On a year-over-year basis, new-residential sales were down 17.6%, indicating that last year’s overheated housing market has cooled to a more normal temperature, as homebuyers adjust to life in the pandemic. September home prices were up 1.8% from the previous month’s median sales price of $401,500.
The seasonally adjusted estimate of new houses for sale at the end of September was 379,000, representing a supply of 5.7 months at the current sales rate, according to a press release.

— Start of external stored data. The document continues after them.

(** * uploadStream: bounded retry, error recording and consolidation

    A shallow embedding of
    [packages/server/lib/cloud/upload/uploadStream.ts].

    The upload performs one HTTP PUT through a retrying fetch.  Its
    [retryOn] callback both records the errors of failed attempts (as
    promises, because the richer message of an HTTP error is read
    asynchronously from the response body) and decides whether another
    attempt is made.  When the retrying fetch settles, the upload
    either resolves, rejects with the consolidated recorded errors, or
    rejects with the abort reason / the thrown error.

    JavaScript numbers are integers here ([Z], and [nat] for the
    attempt counter): statuses and attempt indices stay far inside the
    range in which JavaScript arithmetic is exact, and the arithmetic
    of the delay function rounds as binary64 does. *)

From Stdlib Require Import ZArith List String Ascii Bool Lia DecimalString.
Import ListNotations.

#[local] Set Warnings "-notation-for-abbreviation".

Local Open Scope string_scope.
Local Open Scope list_scope.
Local Open Scope Z_scope.

(** ** JavaScript values the upload touches *)

Module Js.

#[local] Set Warnings "-register-all".

(** What [response.json()] can produce.  A number is carried as the
    text ECMAScript prints for it, which is all the code does with
    it. *)
Inductive Json : Type :=
| JNull
| JBool (b : bool)
| JNum (repr : string)
| JStr (s : string)
| JArr (items : list Json)
| JObj (fields : list (string * Json)).

Definition hasOwn (key : string) (fields : list (string * Json)) : bool :=
  existsb (fun kv => String.eqb (fst kv) key) fields.

(** [ToString], as a template literal applies it; [None] stands for
    the TypeError ("Cannot convert object to primitive value").
    - an array is the comma-joined [ToString] of its elements, with
      [null] printed as the empty string;
    - a parsed object has no callable own property, so it prints as
      ["[object Object]"] through [Object.prototype.toString], unless
      an own ["toString"] key shadows that method: then no method
      yields a primitive and the conversion throws. *)
Fixpoint toString (j : Json) : option string :=
  match j with
  | JNull => Some "null"
  | JBool true => Some "true"
  | JBool false => Some "false"
  | JNum repr => Some repr
  | JStr s => Some s
  | JArr items =>
      (fix join (l : list Json) : option string :=
         match l with
         | [] => Some ""
         | x :: rest =>
             let element :=
               match x with
               | JNull => Some ""
               | _ => toString x
               end in
             match element, rest with
             | None, _ => None
             | Some s, [] => Some s
             | Some s, _ :: _ =>
                 match join rest with
                 | Some t => Some (s ++ "," ++ t)%string
                 | None => None
                 end
             end
         end) items
  | JObj fields =>
      if hasOwn "toString" fields then None else Some "[object Object]"
  end.

(** Decimal text of an integer number. *)
Definition numberToString (z : Z) : string :=
  NilZero.string_of_int (Z.to_int z).

End Js.

Import Js.

(** ** Errors *)

(** [class HttpError extends Error]: the three constructor parameters
    are public fields, and [message] is what [super] receives.  The
    field [statusText] is declared a string, but at run time it holds
    whatever value the constructor was given. *)
Record HttpError : Type := mkHttpError {
  http_status : Z;
  http_statusText : Json;
  http_url : string;
  http_message : string
}.

(** An error value: an [HttpError], or any other error object (a
    network failure of fetch, an abort error, a TypeError, the reason
    an abort controller was given), identified by name and message. *)
Inductive JsError : Type :=
| Err (name message : string)
| Http (h : HttpError).

(** The result of evaluating an expression that may throw. *)
Inductive Completion (A : Type) : Type :=
| Normal (a : A)
| Throws (e : JsError).
Arguments Normal {A} a.
Arguments Throws {A} e.

(** A promise, represented by the way it settles. *)
Inductive Promise (A : Type) : Type :=
| Fulfilled (a : A)
| RejectedWith (e : JsError).
Arguments Fulfilled {A} a.
Arguments RejectedWith {A} e.

(** [p.catch(handler)] for a handler that returns a plain value. *)
Definition promiseCatch {A : Type} (p : Promise A) (handler : JsError -> A)
  : Promise A :=
  match p with
  | Fulfilled a => Fulfilled a
  | RejectedWith e => Fulfilled (handler e)
  end.
(** C3, amended. For every successful Create the answer is 201 and its
    identifier is the payload's [slug] when that value is truthy, whatever
    the table, and otherwise the row identifier the engine assigned; the
    identifying column of the table plays no part. *)
Theorem created_id_is_slug_or_row_id
  (db : D1) (tableName : string) (props : list (string * jsval))
  (meta : run_meta) :
  d1_run db (Rest.insert_query tableName props) (Rest.post_params props)
    = inr meta ->
  Rest.handlePost db tableName (JObj props) =
    json_status
      (JObj [ ("success", JBool true);
              ("message", JStr (tableName ++ " created successfully"));
              ("id", if Js.truthy (Js.get props "slug")
                     then Js.get props "slug"
                     else JInt (last_row_id meta)) ])
      201.
Proof.
  intros H. unfold Rest.handlePost. simpl Rest.invalid_payload. cbv iota.
  rewrite H. reflexivity.
Qed.

Lemma created_id_is_slug_or_row_id_witness :
  response_id
    (Rest.handlePost (accepting {| changes := 1; last_row_id := 42 |})
       "items" (JObj [("slug", JStr "intro"); ("id", JInt 5)]))
  = JStr "intro".
Proof.
  rewrite (created_id_is_slug_or_row_id
             (accepting {| changes := 1; last_row_id := 42 |}) "items"
             [("slug", JStr "intro"); ("id", JInt 5)]
             (meta := {| changes := 1; last_row_id := 42 |}) eq_refl).
  reflexivity.
Defined.

(** ** Update against Create *)

Lemma update_rejects_as_create (db : D1) (tableName id : string)
  (data : jsval) :
  (status (Rest.handleUpdate db tableName id data) = 400 <->
   Rest.invalid_payload data = true) /\
  (status (Rest.handlePost db tableName data) = 400 <->
   Rest.invalid_payload data = true).
Proof.
  unfold Rest.handleUpdate, Rest.handlePost.
  destruct (Rest.invalid_payload data) eqn:E.
  - split; split; reflexivity.
  - apply invalid_payload_spec in E as [props ->].
    split; split; try discriminate.
    + destruct (d1_run db _ _); discriminate.
    + destruct (d1_run db _ _) as [m|]; [|discriminate].
      destruct (Js.includes m _); discriminate.
Qed.

Lemma update_param_as_create (value : jsval) :
  value <> JUndefined -> Rest.update_param value = Rest.post_param value.
Proof.
  intros H. destruct value; try reflexivity. contradiction.
Qed.

Lemma update_params_as_create (props : list (string * jsval)) :
  (forall k, In k (Js.keys props) ->
             Js.get props (Rest.sanitizeIdentifier k) <> JUndefined) ->
  Rest.update_params props = Rest.post_params props.
Proof.
  intros H. unfold Rest.update_params, Rest.post_params, Rest.columns_of.
  rewrite !map_map. apply map_ext_in. intros k Hk.
  apply update_param_as_create. now apply H.
Qed.

(** C4. On the body [{"na-me": "x"}] the column is [name], which the
    payload does not have: Update binds [undefined] where Create binds
    [null]. *)
Theorem update_binds_undefined_where_create_binds_null :
  Rest.invalid_payload (JObj [("na-me", JStr "x")]) = false /\
  Rest.columns_of [("na-me", JStr "x")] = ["name"] /\
  Rest.update_params [("na-me", JStr "x")] = [JUndefined] /\
  Rest.post_params [("na-me", JStr "x")] = [JNull] /\
  Rest.update_param JUndefined = JUndefined /\
  Rest.post_param JUndefined = JNull.
Proof. repeat split. Qed.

“There simply aren’t enough homes for sale relative to the demand fueled by millennials armed with low mortgage rate-driven house-buying power,” First American Deputy Chief Economist Odeta Kushi said, noting that September’s median sales price represents a new record high. “The inventory of existing homes for sale is near a 30-year low and a new home, at the right price, makes a decent substitute good.”
By region, the number of new homes sold in the Northeast surged 32.3% month over month to 41,000 on an adjusted basis, while they were up 17.5% in the South at 498,000, up 8.2% in the West at 197,000 and down 1.5% in the Midwest at 64,000.
“New home sales are up, and months’ supply is down,” Kushi added. “Build it (the hard part), and they will buy it because you can’t buy what’s not for sale in the existing-home market, but you may be able to buy a close substitute — a new home. Yet, affordability challenges persist, especially at the entry-level.”